Dang Y, Lowe G M, Edwards S W, Galvani D W
University Department of Haematology, Royal Liverpool University Teaching Hospital, U.K.
Leuk Res. 1993 Dec;17(12):1037-44. doi: 10.1016/0145-2126(93)90160-m.

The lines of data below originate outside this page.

Lemma prints_whole_below_1024 (b : Z) :
  1 <= b <= 1023 -> prints_whole b = true.
Proof.
  intros Hb. apply (all_from_spec 1023 1); [vm_compute; reflexivity|lia].
Qed.

(** [toFixed(2)] prints the integer nearest to a hundred times the
    magnitude, the larger one on a tie. *)
Lemma scaled_round_nearest (m : positive) (e : Z) :
  let n := Number.scaled_round m e 2 in
  (2 * n - 1) * 2 ^ Z.max (- e) 0 <= 200 * Zpos m * 2 ^ Z.max e 0
  /\ 200 * Zpos m * 2 ^ Z.max e 0 < (2 * n + 1) * 2 ^ Z.max (- e) 0.
Proof.
  unfold Number.scaled_round. change (10 ^ Z.of_nat 2) with 100.
  destruct (Z.leb_spec 0 e) as [H|H].
  - rewrite (Z.max_r (- e) 0), (Z.max_l e 0) by lia.
    change (2 ^ 0) with 1. nia.
  - rewrite (Z.max_l (- e) 0), (Z.max_r e 0) by lia.
    change (2 ^ 0) with 1.
    replace (1 - e) with (Z.succ (- e)) by lia.
    rewrite Z.pow_succ_r by lia.
    assert (Hp : 0 < 2 ^ (- e)) by (apply Z.pow_pos_nonneg; lia).
    set (P := 2 ^ (- e)) in *.
    pose proof (Z.div_mod (2 * Zpos m * 100 + P) (2 * P) ltac:(lia)) as Hd.
    pose proof (Z.mod_pos_bound (2 * Zpos m * 100 + P) (2 * P) ltac:(lia)) as Hb.
    nia.
Qed.

(** C7 (as amended).  formatFileSize(0) is "0 Bytes".  For a non-zero byte
    count whose magnitude index [i = floor(log(bytes) / log(1024))] is 0,
    1, 2, 3 or 4, the result is the byte count divided by [1024^i], put
    through [toFixed(2)], parsed back and printed, then a space and the
    [i]-th of Bytes, KB, MB, GB, TB; for 1 to 1023 bytes with index 0 that
    is the byte count in decimal followed by " Bytes".  [toFixed(2)] of a
    positive value below [10^21] prints the integer nearest to a hundred
    times the value with a point before its last two digits, and parsing
    and printing drops the trailing zeros ("1.50" gives "1.5", "1.00"
    gives "1").  On a
    runtime whose power gives [1024^1 = 1024], formatFileSize(1024) is
    "1 KB" when the logarithm of 1024 is finite and not zero, and
    formatFileSize(1536) is "1.5 KB" when the logarithms give the index 1
    at 1536. *)
Theorem formatFileSize_units (rt : Runtime) :
  formatFileSize rt 0%float = "0 Bytes"
  /\ (forall bytes i unit,
         (bytes =? 0)%float = false ->
         Number.Math_floor (Math_log rt bytes / Math_log rt 1024)%float
         = Number.of_Z (Z.of_nat i) ->
         nth_error sizes i = Some unit ->
         formatFileSize rt bytes
         = Number.toString
             (Number.parseFloat
                (Number.toFixed
                   (bytes / Math_pow rt 1024 (Number.of_Z (Z.of_nat i)))%float 2))
             ++ " " ++ unit)
  /\ (forall b,
         1 <= b <= 1023 ->
         Number.Math_floor (Math_log rt (Number.of_Z b) / Math_log rt 1024)%float
         = 0%float ->
         Math_pow rt 1024%float 0%float = 1%float ->
         formatFileSize rt (Number.of_Z b) = Digits.of_Z b ++ " Bytes")
  /\ (forall x m e,
         Number.shape_of x = Number.Fin false m e ->
         Number.cmp_bin_dec (Zpos m) e 1 21 = Lt ->
         exists n,
           Number.toFixed x 2 = Number.fixed_digits 2 n
           /\ (2 * n - 1) * 2 ^ Z.max (- e) 0 <= 200 * Zpos m * 2 ^ Z.max e 0
           /\ 200 * Zpos m * 2 ^ Z.max e 0 < (2 * n + 1) * 2 ^ Z.max (- e) 0)
  /\ Number.toString (Number.parseFloat "1.50") = "1.5"
  /\ Number.toString (Number.parseFloat "1.00") = "1"
  /\ (forall s m e,
         Number.shape_of (Math_log rt 1024%float) = Number.Fin s m e ->
         Math_pow rt 1024%float 1%float = 1024%float ->
         formatFileSize rt 1024%float = "1 KB")
  /\ (Number.Math_floor (Math_log rt 1536 / Math_log rt 1024)%float = 1%float ->
      Math_pow rt 1024%float 1%float = 1024%float ->
      formatFileSize rt 1536%float = "1.5 KB").
Proof.
  assert (G : forall bytes i unit,
             (bytes =? 0)%float = false ->
             Number.Math_floor (Math_log rt bytes / Math_log rt 1024)%float
             = Number.of_Z (Z.of_nat i) ->
             nth_error sizes i = Some unit ->
             formatFileSize rt bytes
             = Number.toString
                 (Number.parseFloat
                    (Number.toFixed
                       (bytes / Math_pow rt 1024 (Number.of_Z (Z.of_nat i)))%float 2))
                 ++ " " ++ unit).
  { intros bytes i unit Hz Hi Hu. unfold formatFileSize.
    rewrite Hz, Hi, (array_get_sizes _ _ Hu). reflexivity. }
  split; [reflexivity|]. split; [exact G|].
  split; [|split; [|split; [|split; [|split]]]].
  - intros b Hb Hl Hp.
    pose proof (prints_whole_below_1024 b Hb) as Hw. unfold prints_whole in Hw.
    apply andb_prop in Hw. destruct Hw as [Hz Hw].
    apply negb_true_iff in Hz. apply String.eqb_eq in Hw.
    rewrite (G (Number.of_Z b) 0%nat "Bytes" Hz Hl eq_refl).
    change (Number.of_Z (Z.of_nat 0)) with 0%float. now rewrite Hp, Hw.
  - intros x m e Hx Hlt. exists (Number.scaled_round m e 2).
    split; [|apply scaled_round_nearest].
    unfold Number.toFixed. now rewrite Hx, Hlt.
  - vm_compute. reflexivity.
  - vm_compute. reflexivity.
  - intros s m e Hs Hp.
    assert (Hl : Number.Math_floor (Math_log rt 1024 / Math_log rt 1024)%float
                 = 1%float) by (rewrite (div_self _ _ _ _ Hs); reflexivity).
    rewrite (G 1024%float 1%nat "KB" eq_refl Hl eq_refl).
    change (Number.of_Z (Z.of_nat 1)) with 1%float. rewrite Hp.
    vm_compute. reflexivity.
  - intros Hl Hp.
    rewrite (G 1536%float 1%nat "KB" eq_refl Hl eq_refl).
    change (Number.of_Z (Z.of_nat 1)) with 1%float. rewrite Hp.
    vm_compute. reflexivity.
Qed.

When purified control neutrophils were primed with GM-CSF, a significant increase in FMLP-induced MPO release was observed (mean +/- S.E.M., 3.4 +/- 0.8 mU/10(7) unprimed cells compared to 6.5 +/- 1.1 mU/10(7) primed cells, p < 0.001). This MPO release was greatly augmented by Cytochalasin B (Cy B), but after the addition of Cy B the priming effects of GM-CSF became less obvious. Exposure to GM-CSF without FMLP did not enhance MPO release. Within whole blood, FMLP produced negligible MPO release, but priming with GM-CSF prior to FMLP always resulted in a significant increase in MPO release. Myelodysplastic neutrophils released similar amounts of MPO in response to FMLP, compared with control cells (3.4 +/- 0.8 mU/10(7) control cells compared to 2.7 +/- 0.3 mU/10(7) MDS cells, p > 0.05). Priming with GM-CSF produced an increase in FMLP-stimulated MPO release comparable with control cells. In terms of total MPO content, although some MDS patients exhibited low levels, as a group there was no significant difference from controls (169 +/- 21 mU/10(7) control cells compared with 157 +/- 19 mU/10(7) MDS cells). These findings suggest that MPO activity is not a universal defect in MDS and cannot account for the defects in respiratory burst activity in these neutrophils.
当用粒细胞-巨噬细胞集落刺激因子(GM-CSF)预处理纯化的对照中性粒细胞时,观察到甲酰甲硫氨酸-亮氨酸-苯丙氨酸(FMLP)诱导的髓过氧化物酶(MPO)释放显著增加(平均值±标准误,未预处理细胞为3.4±0.8 mU/10⁷个细胞,预处理细胞为6.5±1.1 mU/10⁷个细胞,p<0.001)。细胞松弛素B(Cy B)可极大增强这种MPO释放,但加入Cy B后GM-CSF的预处理作用变得不那么明显。单独暴露于GM-CSF而无FMLP时不会增强MPO释放。在全血中,FMLP引起的MPO释放可忽略不计,但在FMLP之前用GM-CSF预处理总是会导致MPO释放显著增加。与对照细胞相比,骨髓增生异常综合征(MDS)患者的中性粒细胞对FMLP释放的MPO量相似(对照细胞为3.4±0.8 mU/10⁷个细胞,MDS细胞为2.7±0.3 mU/10⁷个细胞,p>0.05)。用GM-CSF预处理可使FMLP刺激的MPO释放增加,与对照细胞相当。就MPO总含量而言,尽管一些MDS患者水平较低,但作为一个整体与对照组无显著差异(对照细胞为169±21 mU/10⁷个细胞,MDS细胞为157±19 mU/10⁷个细胞)。这些发现表明,MPO活性不是MDS中的普遍缺陷,不能解释这些中性粒细胞呼吸爆发活性的缺陷。